The lawsuit says the directive reached Anthropic by letter from Commerce’s BIS and gave the AI company 90 minutes to comply under threat of prompt criminal and civil penalties. Legion alleges the order exceeded export-control authority, violated statutory limits on restrictions involving informational materials and amounted to arbitrary and capricious agency action. The company is asking the court to declare the directive unlawful, vacate it and enjoin its enforcement against Legion and its personnel.
The filing makes Legion one of the first known downstream customers to challenge the U.S. government’s recent intervention in access to a deployed frontier AI model. Anthropic is not a party to the litigation, but the suit is rooted in the company’s decision to suspend access after receiving the government directive. Reuters reported that Anthropic turned off access for all customers the same day to ensure compliance, rather than attempting immediately to distinguish users by nationality across global deployments.

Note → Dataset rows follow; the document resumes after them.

(** ** The sort *)

Lemma insert_by_rank_In l x s y :
  In y (insert_by_rank l x s) <-> y = x \/ In y s.
Proof.
  induction s as [|z s IH]; simpl; [intuition|].
  destruct (index x l), (index z l); simpl; try (intuition; fail).
  destruct (Nat.leb n n0); simpl; [intuition|]. rewrite IH. intuition.
Qed.

Lemma insert_by_rank_length l x s :
  List.length (insert_by_rank l x s) = S (List.length s).
Proof.
  induction s as [|z s IH]; simpl; [reflexivity|].
  destruct (index x l), (index z l); simpl; try reflexivity.
  destruct (Nat.leb n n0); simpl; [reflexivity|]. rewrite IH. reflexivity.
Qed.

Lemma sort_by_rank_In l ms y : In y (sort_by_rank l ms) <-> In y ms.
Proof.
  induction ms as [|x ms IH]; simpl; [tauto|].
  rewrite insert_by_rank_In, IH. intuition.
Qed.

Lemma sort_by_rank_length l ms :
  List.length (sort_by_rank l ms) = List.length ms.
Proof.
  induction ms as [|x ms IH]; simpl; [reflexivity|].
  rewrite insert_by_rank_length, IH. reflexivity.
Qed.

Lemma rank_le_trans l a b c : rank_le l a b -> rank_le l b c -> rank_le l a c.
Proof.
  intros (i & j & Hi & Hj & Hij) (j' & k & Hj' & Hk & Hjk).
  exists i, k. repeat split; auto. assert (j = j') by congruence. lia.
Qed.

Lemma insert_by_rank_sorted l x s :
  In x l -> (forall y, In y s -> In y l) ->
  StronglySorted (rank_le l) s ->
  StronglySorted (rank_le l) (insert_by_rank l x s).
Proof.
  intros Hx. induction s as [|z s IH]; intros Hs Hsorted; simpl.
  - constructor; constructor.
  - destruct (index_In _ _ Hx) as [i Hi].
    destruct (index_In _ _ (Hs z (or_introl eq_refl))) as [j Hj].
    rewrite Hi, Hj. inversion Hsorted as [|? ? Hs' Hall]; subst.
    destruct (Nat.leb_spec i j) as [Hle|Hgt].
    + assert (Hxz : rank_le l x z) by (exists i, j; auto).
      constructor; [assumption|]. constructor; [assumption|].
      eapply Forall_impl; [|exact Hall].
      intros c Hc. eapply rank_le_trans; eauto.
    + constructor.
      * apply IH; [intros y Hy; apply Hs; simpl; auto | assumption].
      * apply Forall_forall. intros c Hc. apply insert_by_rank_In in Hc.
        destruct Hc as [->|Hc].
        -- exists j, i. repeat split; auto. lia.
        -- rewrite Forall_forall in Hall. auto.
Qed.
(** * Signal strategy engine of the crypto signal tool

    A shallow embedding of [js/strategies/base.js], [js/strategies/feargreed.js]
    and the aggregation part of [js/main.js], followed by the properties of
    the threshold evaluation, the historical back-fill, the settings update,
    the chart projection and the de-duplicating aggregator.

    Conventions of the embedding.
    - A JavaScript Number that the engine handles (index values, thresholds,
      epoch seconds) is an integer, embedded as [Z].  On an integer Number
      below 10^21 in magnitude [parseInt] is the identity and the template
      literal prints its decimal digits; this is the domain of the model
      (NaN, infinities and fractions are outside it).
    - A string is a [string]; a date key is the [YYYY-MM-DD] prefix that
      [Date.prototype.toISOString] prints.
    - A call that can throw returns a [result]: [Ok v] or [Throw e]. *)

From stdpp Require Import gmap strings list sorting pretty.
From Stdlib Require Import ZArith Lia Ascii.
From Stdlib Require QArith.

Local Open Scope Z_scope.

(** ** Exceptions and the error monad *)

Inductive Exn : Type :=
  | RangeError (msg : string)
  | TypeError (msg : string)
  | Error (msg : string).

Inductive result (A : Type) : Type :=
  | Ok (a : A)
  | Throw (e : Exn).
Arguments Ok {A} a.
Arguments Throw {A} e.

#[export] Instance result_ret : MRet result := @Ok.

#[export] Instance result_bind : MBind result := λ A B k r,
  match r with
  | Ok a => k a
  | Throw e => Throw e
  end.

(** [arr.forEach(body)] where the body updates an accumulator and may throw:
    the first exception leaves the loop. *)
Fixpoint forEach {A S : Type} (arr : list A) (body : S → A → result S) (acc : S)
  : result S :=
  match arr with
  | [] => Ok acc
  | x :: rest => acc' ← body acc x; forEach rest body acc'
  end.

(** ** js/strategies/base.js *)

Module Base.

(** The ['buy' | 'sell'] of the [SignalMarker] typedef. *)
Inductive SignalType : Type := buy | sell.

#[export] Instance SignalType_eq_dec : EqDecision SignalType.
Proof. solve_decision. Defined.

(** The string a type prints as inside a template literal. *)
Definition type_toString (t : SignalType) : string :=
  match t with
  | buy => "buy"
  | sell => "sell"
  end.

Record SignalMarker : Type := {
  time : string;
  type : SignalType;
  text : string;
  reason : string;
  strategyId : string
}.

#[export] Instance SignalMarker_eq_dec : EqDecision SignalMarker.
Proof. solve_decision. Defined.

Definition createSignalMarker (time : string) (type : SignalType)
    (text reason strategyId : string) : SignalMarker :=
  {| time := time; type := type; text := text; reason := reason;
     strategyId := strategyId |}.
(** * Crop-yield backend: a shallow embedding of [src/app.py]

    The two JSON handlers of the Flask application, [predict] (rule-based
    crop yield) and [insights] (soil and irrigation figures derived from a
    weather payload), are embedded as Rocq functions and the statements of
    the specification are proved about them.

    - Python [float] is IEEE 754 binary64: Rocq's primitive [float], whose
      operations are specified by [SpecFloat] ([Prim2SF], [SF64add], ...).
    - Python [int] is [Z]; a Python number is a [num], either of the two,
      with Python's coercion rules written out.
    - An uncaught exception is the [inr] of a sum; a handler returns an
      HTTP response or raises.
    - The outbound weather request is an event of a small interaction type.
    - Library functions whose full behaviour is outside the repository
      ([str.lower], [str.capitalize], [float] on strings, [strptime]) are the
      fields of the class [PyRuntime]; [ascii_runtime] implements them on
      ASCII input so that every definition can be run. *)

From Stdlib Require Import ZArith QArith Qpower Floats List String Ascii Bool Lia Lqa.
Import ListNotations.

Set Warnings "-inexact-float,-register-all".

Local Open Scope Z_scope.

(* ================================================================== *)
(** * Part I: definitions *)
(* ================================================================== *)

(** ** Exceptions and results *)

Inductive exn : Type :=
| TypeError | ValueError | KeyError | AttributeError
| OverflowError | ZeroDivisionError | RequestError.

(** [inl a]: the computation returned [a]; [inr e]: it raised [e]. *)
Definition res (A : Type) : Type := (A + exn)%type.

Definition ret {A : Type} (a : A) : res A := inl a.

Definition raise {A : Type} (e : exn) : res A := inr e.

Definition bind {A B : Type} (m : res A) (k : A -> res B) : res B :=
  match m with
  | inl a => k a
  | inr e => inr e
  end.

Notation "x <- m ;; k" := (bind m (fun x => k))
  (at level 61, m at next level, right associativity).

(** ** JSON values, as [request.get_json()] and [Response.json()] return them *)

Inductive json : Type :=
| JNull
| JBool (b : bool)
| JInt (z : Z)
| JFloat (f : float)
| JStr (s : string)
| JArr (l : list json)
| JObj (kvs : list (string * json)).

(** Python truthiness ([if v:], [not v], [v or d]). *)
Definition truthy (v : json) : bool :=
  match v with
  | JNull => false
  | JBool b => b
  | JInt z => negb (z =? 0)
  | JFloat f => negb (f =? 0)%float
  | JStr s => negb (String.eqb s "")
  | JArr l => match l with [] => false | _ => true end
  | JObj kvs => match kvs with [] => false | _ => true end
  end.

(** The binding of key [k] in a dict given by its items. *)
Fixpoint lookup (k : string) (kvs : list (string * json)) : option json :=
  match kvs with
  | [] => None
  | (k', v) :: rest => if String.eqb k k' then Some v else lookup k rest
  end.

Legion describes itself as a U.S.-based AI-native litigation technology company that builds drafting and case-management tools for attorneys on top of frontier AI models. The company says it is a commercial customer of Anthropic and had a contractual right and license to access Fable 5, which it said was integral to building and operating its platform. The complaint says Legion’s software development team includes Canadian nationals working remotely from Canada, and that the directive immediately stripped those team members of access to a core development tool.
The dispute is significant for the technology sector because it shifts the practical consequences of AI export controls from hardware suppliers and model labs to business users that have embedded third-party models into their products. Legal technology, coding tools, cybersecurity software, compliance platforms and enterprise workflow systems increasingly depend on hosted AI models that are accessed through commercial APIs, cloud marketplaces or managed platforms. If access to those services can be suspended by government order after deployment, customers face a new class of regulatory continuity risk.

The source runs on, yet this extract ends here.